Sunday, February 2, 2014

Wall at WAM: Robert and Shana ParkeHarrison

Wall at WAM- Robert and Shana ParkeHarrison


     The collaborative husband and wife team of Robert and Shana ParkeHarrison has been commissioned to create the 10th mural for the Museum's Wall at WAM series. Their staged photography involves performance, sculptural props, elaborate backdrops, and digital technology. Sepia-toned images from their critically acclaimed series, The Architect's Brother(1993-2005), raised questions about Earth's vulnerability, human responsibility, and destiny. Subsequent work has displayed an overt and expressive use of color, surrealistic imagery, and more open-ended narratives that explore the interconnectedness of nature, humans, and technology.

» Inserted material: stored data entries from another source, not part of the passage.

Lemma round_nearest_even_nonneg (m : Z) (l : location) :
  0 <= m -> 0 <= round_nearest_even m l.
Proof.
  intro H. unfold round_nearest_even.
  destruct l as [ | [ | | ] ]; try destruct (Z.even m); lia.
Qed.

(** Rounding a mantissa that is not negative gives a zero, a finite number
    or an infinity. *)
Lemma binary_round_aux_number (sx : bool) (mx ex : Z) (lx : location) :
  0 <= mx -> Double.isNaN (binary_round_aux prec emax sx mx ex lx) = false.
Proof.
  intro H. unfold binary_round_aux.
  pose proof (shr_fexp_nonneg mx ex lx H) as H1.
  destruct (shr_fexp prec emax mx ex lx) as [ mrs' e' ]. simpl in H1.
  pose proof (shr_fexp_nonneg _ e' loc_Exact
                (round_nearest_even_nonneg _ (loc_of_shr_record mrs') H1)) as H2.
  destruct (shr_fexp prec emax (round_nearest_even (shr_m mrs') (loc_of_shr_record mrs'))
              e' loc_Exact) as [ mrs'' e'' ].
  simpl in H2.
  destruct (shr_m mrs'') as [ | m | m ]; [ reflexivity | | lia ].
  now destruct (e'' <=? emax - prec).
Qed.

Lemma binary_normalize_number (m e : Z) (szero : bool) :
  Double.isNaN (binary_normalize prec emax m e szero) = false.
Proof.
  destruct m as [ | m | m ]; simpl; [ reflexivity | | ];
    unfold binary_round;
    destruct (shl_align m e (fexp prec emax (Z.pos (digits2_pos m) + e)));
    apply binary_round_aux_number; lia.
Qed.

(** A finite number minus a number is a number. *)
Lemma SFsub_number (x y : spec_float) :
  Double.isFinite x = true -> Double.isNaN y = false ->
  Double.isNaN (SFsub prec emax x y) = false.
Proof.
  destruct x as [ sx | sx | | sx mx ex ], y as [ sy | sy | | sy my ey ];
    try discriminate; intros _ _; simpl; try reflexivity.
  - now destruct sx, sy.
  - apply binary_normalize_number.
Qed.

(** A number divided by a finite number other than zero is a number. *)
Lemma SFdiv_number (x y : spec_float) :
  Double.isNaN x = false -> Double.isFinite y = true ->
  SFeqb y (S754_zero false) = false ->
  Double.isNaN (SFdiv prec emax x y) = false.
Proof.
  destruct x as [ sx | sx | | sx mx ex ], y as [ sy | sy | | sy my ey ];
    try discriminate; intros _ _ _; simpl; try reflexivity.
  unfold SFdiv_core_binary.
  set (m' := match _ with Z0 => _ | Zpos _ => _ | Zneg _ => _ end).
  assert (M : 0 <= m').
  { unfold m'. destruct (_ - _ - _) as [ | p | p ]; try lia.
    apply Z.shiftl_nonneg. lia. }
  pose proof (Z_div_mod m' (Z.pos my) ltac:(lia)) as D.
  destruct (Z.div_eucl m' (Z.pos my)) as [ q r ].
  apply binary_round_aux_number. nia.
Qed.

End Rounding.

Lemma Math_max_number (a b : spec_float) :
  Double.isNaN (Double.Math_max a b) = Double.isNaN a || Double.isNaN b.
Proof.
  unfold Double.Math_max.
  destruct a as [ [ | ] | [ | ] | | [ | ] ma ea ], b as [ [ | ] | [ | ] | | [ | ] mb eb ];
    try reflexivity; simpl;
    try (destruct (ea ?= eb); try reflexivity);
    try (destruct (Pos.compare_cont Eq ma mb); reflexivity).
Qed.

Lemma Math_max_zero_not_negative (x : spec_float) :
  Double.lessThan (Double.Math_max Double.zero x) Double.zero = false.
Proof. now destruct x as [ [ | ] | [ | ] | | [ | ] m e ]. Qed.

(** Two incomes of [2^1023], each a finite double: their sum overflows to
    [Infinity], the balance is [Infinity], and the savings rate
    [Math.max(0, Infinity / Infinity)] is NaN. *)
Lemma calculateSavingsRate_overflow :
  Double.isFinite (Double.amount hugeIncome) = true /\
  Double.calculateTotalIncome [hugeIncome; hugeIncome] = S754_infinity false /\
  Double.strictEquals (Double.calculateTotalIncome [hugeIncome; hugeIncome]) Double.zero
  = false /\
  Double.isNaN (Double.calculateSavingsRate [hugeIncome; hugeIncome]) = true.
Proof. repeat split; vm_compute; reflexivity. Qed.

(** C6: on doubles, the savings rate is 0 when the total income is 0, as on
    the empty list, and [max(0, balance / totalIncome)] otherwise, the
    division being reached with a divisor that is not zero; it is never
    negative.  It is NaN exactly when the total income is not zero and
    either the total income is not finite or the total expenses are NaN:
    with a finite total income and total expenses that are a number, the
    rate is a number. *)
Theorem calculateSavingsRate_spec (transactions : list Double.Transaction) :
  let income := Double.calculateTotalIncome transactions in
  let expenses := Double.calculateTotalExpenses transactions in
  let balance := Double.calculateBalance transactions in
  let rate := Double.calculateSavingsRate transactions in
  (Double.strictEquals income Double.zero = true -> rate = Double.zero) /\
  (Double.strictEquals income Double.zero = false ->
   rate = Double.Math_max Double.zero (Double.div balance income)) /\
  Double.lessThan rate Double.zero = false /\
  (Double.isNaN rate = true <->
   Double.strictEquals income Double.zero = false /\
   (Double.isFinite income = false \/ Double.isNaN expenses = true)) /\
  Double.calculateSavingsRate [] = Double.zero.
Proof.
  intros income expenses balance rate.
  unfold rate, Double.calculateSavingsRate. fold income. fold balance.
  unfold balance, Double.calculateBalance. fold income. fold expenses. cbv zeta.
  destruct (Double.strictEquals income Double.zero) eqn:Z.
  - split; [ reflexivity | ]. split; [ discriminate | ]. split; [ reflexivity | ].
    split; [ | reflexivity ].
    split; [ discriminate | intros [ H _ ]; discriminate H ].
  - split; [ discriminate | ]. split; [ reflexivity | ].
    split; [ apply Math_max_zero_not_negative | ]. split; [ | reflexivity ].
    rewrite Math_max_number. simpl orb. split.
    + intro N. split; [ reflexivity | ].
      destruct (Double.isFinite income) eqn:F; [ right | now left ].
      destruct (Double.isNaN expenses) eqn:E; [ reflexivity | ].
      unfold Double.div, Double.sub in N.
      rewrite SFdiv_number in N; [ discriminate N | | exact F | exact Z ].
      now apply SFsub_number.
    + intros [ _ [ F | E ] ].
      * destruct income as [ s | s | | s m e ]; try discriminate F;
          [ | reflexivity ].
        now destruct expenses as [ [ | ] | [ | ] | | se me ee ], s.
      * destruct expenses; try discriminate E. now destruct income.
Qed.

(** An income of 1000 and an expense of 400: the rate is the double
    nearest to 0.6. *)
Lemma calculateSavingsRate_witness :
  Double.strictEquals (Double.calculateTotalIncome [salary1000; rent400]) Double.zero
  = false /\
  Double.calculateSavingsRate [salary1000; rent400]
  = Double.div (Double.ofInt 6) (Double.ofInt 10) /\
  Double.isNaN (Double.calculateSavingsRate [salary1000; rent400]) = false.
Proof.
  assert (nonzero : Double.strictEquals
                      (Double.calculateTotalIncome [salary1000; rent400]) Double.zero
                    = false) by reflexivity.
  split; [ exact nonzero | ].
  destruct (calculateSavingsRate_spec [salary1000; rent400])
    as (_ & value & _ & nan & _).
  split.
  - rewrite (value nonzero). vm_compute. reflexivity.
  - destruct (Double.isNaN (Double.calculateSavingsRate [salary1000; rent400])) eqn:N;
      [ | reflexivity ].
    destruct (proj1 nan eq_refl) as [ _ [ F | E ] ]; [ discriminate F | discriminate E ].
Defined.

(** C7: the balance is the total income minus the total expenses, for
    every record list, and the balance of the empty list is 0. *)
Theorem calculateBalance_spec (transactions : list Transaction.t) :
  (calculateTotalIncome transactions - calculateTotalExpenses transactions)%Q
  = calculateBalance transactions /\
  calculateBalance [] = 0%Q.
Proof. split; reflexivity. Qed.

(** ** Reading a file *)

Section UploadProperties.

Context {host : Host}.

Lemma parseSheetData_rows (rawData : list Row) :
  (2 <= length rawData)%nat -> exists result, parseSheetData rawData = Some result.
Proof.
  destruct rawData as [ | headerRow dataRows ]; simpl; intro H; [ lia | ].
  eexists. reflexivity.
Qed.

(** C8: for a file of a valid type whose bytes decode to a sheet, a sheet
    of fewer than 2 rows and a sheet none of whose rows is accepted each end
    [handleFile] in the same way: one read, no retry, nothing handed to
    [onFileLoaded], the upload zone restored and an error message handed to
    the caller.  The two messages are different texts. *)
Theorem handleFile_fatal (file : File.t) (sheet : string) (rawData : list Row)
    (onFileLoaded onError : bool) :
  isValidExcelFile file = true ->
  File.content file = Workbook sheet rawData ->
  ((length rawData < 2)%nat ->
   parseExcelFile file = inl emptySheetMessage /\
   handleFile file onFileLoaded onError = failure file onError emptySheetMessage) /\
  ((2 <= length rawData)%nat ->
   exists result,
     parseSheetData rawData = Some result /\
     (transactions result = [] ->
      handleFile file onFileLoaded onError = failure file onError noTransactionsMessage)) /\
  emptySheetMessage <> noTransactionsMessage /\
  (forall message,
      reads (failure file onError message) = 1%nat /\
      loaded (failure file onError message) = []).
Proof.
  intros Hvalid Hcontent.
  split; [ | split; [ | split ] ].
  - intro Hshort.
    assert (E : parseExcelFile file = inl emptySheetMessage).
    { unfold parseExcelFile. rewrite Hcontent.
      destruct (Z.of_nat (length rawData) <? 2) eqn:L; [ reflexivity | ].
      apply Z.ltb_ge in L. lia. }
    split; [ exact E | ].
    unfold handleFile, tryHandleFile. rewrite Hvalid, E.
    destruct onError; reflexivity.
  - intro Hrows.
    destruct (parseSheetData_rows rawData Hrows) as [ result Hresult ].
    exists result. split; [ exact Hresult | ].
    intro Hnone.
    unfold handleFile, tryHandleFile, parseExcelFile.
    rewrite Hvalid, Hcontent, Hresult.
    destruct (Z.of_nat (length rawData) <? 2) eqn:L; [ apply Z.ltb_lt in L; lia | ].
    simpl. rewrite Hnone. destruct onError; reflexivity.
  - discriminate.
  - intro message. destruct onError; split; reflexivity.
Qed.

End UploadProperties.

Lemma handleFile_fatal_witness :
  isValidExcelFile headerOnlyFile = true /\
  (length [templateHeader] < 2)%nat /\
  handleFile (host := UTC.host) headerOnlyFile true true
  = failure headerOnlyFile true emptySheetMessage /\
  isValidExcelFile noValidRowFile = true /\
  option_map transactions
    (parseSheetData (host := UTC.host) [templateHeader; [None; text "Grocery Store"; None; number 150]])
  = Some [] /\
  handleFile (host := UTC.host) noValidRowFile true true
  = failure noValidRowFile true noTransactionsMessage.
Proof.
  split; [ reflexivity | ]. split; [ simpl; lia | ].
  split.
  - pose proof (handleFile_fatal (host := UTC.host) headerOnlyFile "Transactions"
                  [templateHeader] true true eq_refl eq_refl) as (short & _).
    apply short. simpl. lia.
  - split; [ reflexivity | ]. split; [ reflexivity | ].
    pose proof (handleFile_fatal (host := UTC.host) noValidRowFile "Transactions"
                  [templateHeader; [None; text "Grocery Store"; None; number 150]]
                  true true eq_refl eq_refl) as (_ & rows & _).
    destruct rows as (result & Hresult & none); [ simpl; lia | ].
    apply none.
    assert (T : option_map transactions
                  (parseSheetData (host := UTC.host)
                     [templateHeader; [None; text "Grocery Store"; None; number 150]])
                = Some []) by reflexivity.
    rewrite Hresult in T. injection T as T. exact T.
Defined.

     The Wall at WAM mural is installed on a second-story, 67-foot expanse situated in the most public of the Museum's galleries, a faux Renaissance-style court, and overlooking a 6th-century Roman mosaic from Antioch. The ParkeHarrison's inkjet mural, These Days of Maiuma, with its iconography of the remains of a grand feast and its themes of contemporary wealth, decadence, and disregard for the environment, is intended to be a visual and conceptual counterpoint to the Worcester Hunt mosaic. The floor mosaic was once the site of many a feast by Antiochenes in an ancient city known for its lifestyle of sophistication, affluence, and excess. Both compositions, although separated in time by 15 centuries, are characterized by a complex embrace of the real and the imagined and afford us two compelling visualizations of humans' relations to their world, then and now.

     The ParkeHarrisons have developed their collaboration over the past 16 years and in 2000 publicly acknowledged co-authorship of their images. A traveling exhibition of The Architect's Brother toured from 2002-2008 to sites in the U.S., Canada, and Europe. Recent solo museum exhibitions included the Nelson-Atkins Museum of Art, Kansas City and the Gallery of Photography, Dublin. Their work is in numerous private and public collections. They are represented by Catherine Edelman Gallery, Chicago.